:: ABOUT THIS EXERCISE ::
Please copy out all the data. Every detail stays the same.

[Stored data]
•••
Lemma best_loop_ok now inFace interest p namePrefix seen pe nexthops l : forall q b,
  is_Some (pits q !! p) -> l ⊆ nexthops -> best_ok nexthops inFace interest pe seen b ->
  exists m b', foldl (best_step now inFace interest p namePrefix seen) (Some (q, b)) l = Some (set_pits m q, b') /\
    pits_le (pits q) m /\ best_ok nexthops inFace interest pe seen b'.
Proof.
  induction l as [|nh l IH]; intros q b Hp Hl Hb.
  { exists (pits q), b. split_and!; [by destruct q|reflexivity|done]. }
  cbn [foldl]. destruct (best_step_ok now inFace interest p namePrefix seen pe nexthops nh q b) as (m & b' & -> & Hle & Hb');
    [done|apply Hl; by left|done|].
  destruct (IH (set_pits m q) b') as (m' & b'' & -> & Hle' & Hb''); [|intros x Hx; apply Hl; by right|done|].
  - destruct Hp as [pe0 Hp]. destruct (pits_le_lookup _ _ _ _ Hle Hp) as (pe1 & ? & _). by exists pe1.
  - exists m', b''. split_and!; [done|by etrans|done].
Qed.

Definition interestItem (inFace : Z) interest p (out : Z) : Item :=
  mkQueueItem (encodeInterest interest) INTEREST (Some p) (Some inFace) (Some out).

(** Every queue is as before, or has the Interest once more at the end of the
    level of its class, for an allowed hop whose face the queue is of. *)
Definition queued_once (nexthops : list NextHop) (inFace : Z) interest p (pe : PitEntry) (i : nat) q q' : Prop :=
  forall g t' j qj', m_tx_queue q' !! g = Some t' -> m_priorityQueues t' !! j = Some qj' ->
  exists qj, m_priorityQueues (txQueueOf g q) !! j = Some qj /\
    (m_queue qj' = m_queue qj \/
     j = i /\ exists out, faceId out = g /\ allowed nexthops inFace interest pe out /\
       m_queue qj' = m_queue qj ++ [interestItem inFace interest p out]).

(** Nothing but the queues and the PIT entries has changed. *)
Definition only_queues q q' : Prop :=
  buckets q' = buckets q /\ m_faceStats q' = m_faceStats q /\ rejectedInterests q' = rejectedInterests q /\
  qos_sent q' = qos_sent q /\ pits_le (pits q) (pits q').

#[local] Instance only_queues_preorder : PreOrder only_queues.
Proof.
  split; [done|]. intros a b c (A1 & A2 & A3 & A4 & A5) (B1 & B2 & B3 & B4 & B5).
  split_and!; try congruence. by etrans.
Qed.

Lemma queued_once_refl nexthops inFace interest p pe i q q' :
  m_tx_queue q' = m_tx_queue q -> queued_once nexthops inFace interest p pe i q q'.
Proof. intros Hq g t' j qj' Hg Hj. rewrite Hq in Hg. unfold txQueueOf. rewrite Hg. eauto. Qed.

Definition unseen (seen : gset Z) (nexthops : list NextHop) : nat :=
  length (filter (fun nh => faceId (nh_face nh) ∉ seen) nexthops).

Lemma unseen_le seen nexthops : (unseen seen nexthops <= length nexthops)%nat.
Proof. clear. unfold unseen. induction nexthops; [done|]. rewrite filter_cons. case_decide; simpl; lia. Qed.

Lemma unseen_lt seen nexthops out :
  out ∈ nh_face <$> nexthops -> faceId out ∉ seen ->
  (unseen ({[faceId out]} ∪ seen) nexthops < unseen seen nexthops)%nat.
Proof.
  clear. intros (nh & -> & Hn)%list_elem_of_fmap Hs. unfold unseen.
  induction nexthops as [|x l IH]; [by apply not_elem_of_nil in Hn|].
  assert (length (filter (fun nh' => faceId (nh_face nh') ∉ {[faceId (nh_face nh)]} ∪ seen) l) <=
          length (filter (fun nh' => faceId (nh_face nh') ∉ seen) l))%nat as Hle.
  { clear. induction l as [|y l IH]; [done|]. rewrite !filter_cons. repeat case_decide; simpl; try lia. set_solver. }
  rewrite !filter_cons. apply elem_of_cons in Hn as [->|Hn].
  - rewrite decide_False by set_solver. rewrite decide_True by done. simpl. lia.
  - specialize (IH Hn). repeat case_decide; simpl; try lia. set_solver.
Qed.

(** The face is in the face table. *)
Definition known (f : Z) : Prop := is_Some (faceById (faceId f)).
Definition hops_known (nexthops : list NextHop) : Prop := forall nh, nh ∈ nexthops -> known (nh_face nh).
•••
:: SOLUTION TO THE PROBLEM ::
Lemma best_loop_ok now inFace interest p namePrefix seen pe nexthops l : forall q b,
  is_Some (pits q !! p) -> l ⊆ nexthops -> best_ok nexthops inFace interest pe seen b ->
  exists m b', foldl (best_step now inFace interest p namePrefix seen) (Some (q, b)) l = Some (set_pits m q, b') /\
    pits_le (pits q) m /\ best_ok nexthops inFace interest pe seen b'.
Proof.
  induction l as [|nh l IH]; intros q b Hp Hl Hb.
  { exists (pits q), b. split_and!; [by destruct q|reflexivity|done]. }
  cbn [foldl]. destruct (best_step_ok now inFace interest p namePrefix seen pe nexthops nh q b) as (m & b' & -> & Hle & Hb');
    [done|apply Hl; by left|done|].
  destruct (IH (set_pits m q) b') as (m' & b'' & -> & Hle' & Hb''); [|intros x Hx; apply Hl; by right|done|].
  - destruct Hp as [pe0 Hp]. destruct (pits_le_lookup _ _ _ _ Hle Hp) as (pe1 & ? & _). by exists pe1.
  - exists m', b''. split_and!; [done|by etrans|done].
Qed.

Definition interestItem (inFace : Z) interest p (out : Z) : Item :=
  mkQueueItem (encodeInterest interest) INTEREST (Some p) (Some inFace) (Some out).

(** Every queue is as before, or has the Interest once more at the end of the
    level of its class, for an allowed hop whose face the queue is of. *)
Definition queued_once (nexthops : list NextHop) (inFace : Z) interest p (pe : PitEntry) (i : nat) q q' : Prop :=
  forall g t' j qj', m_tx_queue q' !! g = Some t' -> m_priorityQueues t' !! j = Some qj' ->
  exists qj, m_priorityQueues (txQueueOf g q) !! j = Some qj /\
    (m_queue qj' = m_queue qj \/
     j = i /\ exists out, faceId out = g /\ allowed nexthops inFace interest pe out /\
       m_queue qj' = m_queue qj ++ [interestItem inFace interest p out]).

(** Nothing but the queues and the PIT entries has changed. *)
Definition only_queues q q' : Prop :=
  buckets q' = buckets q /\ m_faceStats q' = m_faceStats q /\ rejectedInterests q' = rejectedInterests q /\
  qos_sent q' = qos_sent q /\ pits_le (pits q) (pits q').

#[local] Instance only_queues_preorder : PreOrder only_queues.
Proof.
  split; [done|]. intros a b c (A1 & A2 & A3 & A4 & A5) (B1 & B2 & B3 & B4 & B5).
  split_and!; try congruence. by etrans.
Qed.

Lemma queued_once_refl nexthops inFace interest p pe i q q' :
  m_tx_queue q' = m_tx_queue q -> queued_once nexthops inFace interest p pe i q q'.
Proof. intros Hq g t' j qj' Hg Hj. rewrite Hq in Hg. unfold txQueueOf. rewrite Hg. eauto. Qed.

Definition unseen (seen : gset Z) (nexthops : list NextHop) : nat :=
  length (filter (fun nh => faceId (nh_face nh) ∉ seen) nexthops).

Lemma unseen_le seen nexthops : (unseen seen nexthops <= length nexthops)%nat.
Proof. clear. unfold unseen. induction nexthops; [done|]. rewrite filter_cons. case_decide; simpl; lia. Qed.

Lemma unseen_lt seen nexthops out :
  out ∈ nh_face <$> nexthops -> faceId out ∉ seen ->
  (unseen ({[faceId out]} ∪ seen) nexthops < unseen seen nexthops)%nat.
Proof.
  clear. intros (nh & -> & Hn)%list_elem_of_fmap Hs. unfold unseen.
  induction nexthops as [|x l IH]; [by apply not_elem_of_nil in Hn|].
  assert (length (filter (fun nh' => faceId (nh_face nh') ∉ {[faceId (nh_face nh)]} ∪ seen) l) <=
          length (filter (fun nh' => faceId (nh_face nh') ∉ seen) l))%nat as Hle.
  { clear. induction l as [|y l IH]; [done|]. rewrite !filter_cons. repeat case_decide; simpl; try lia. set_solver. }
  rewrite !filter_cons. apply elem_of_cons in Hn as [->|Hn].
  - rewrite decide_False by set_solver. rewrite decide_True by done. simpl. lia.
  - specialize (IH Hn). repeat case_decide; simpl; try lia. set_solver.
Qed.

(** The face is in the face table. *)
Definition known (f : Z) : Prop := is_Some (faceById (faceId f)).
Definition hops_known (nexthops : list NextHop) : Prop := forall nh, nh ∈ nexthops -> known (nh_face nh).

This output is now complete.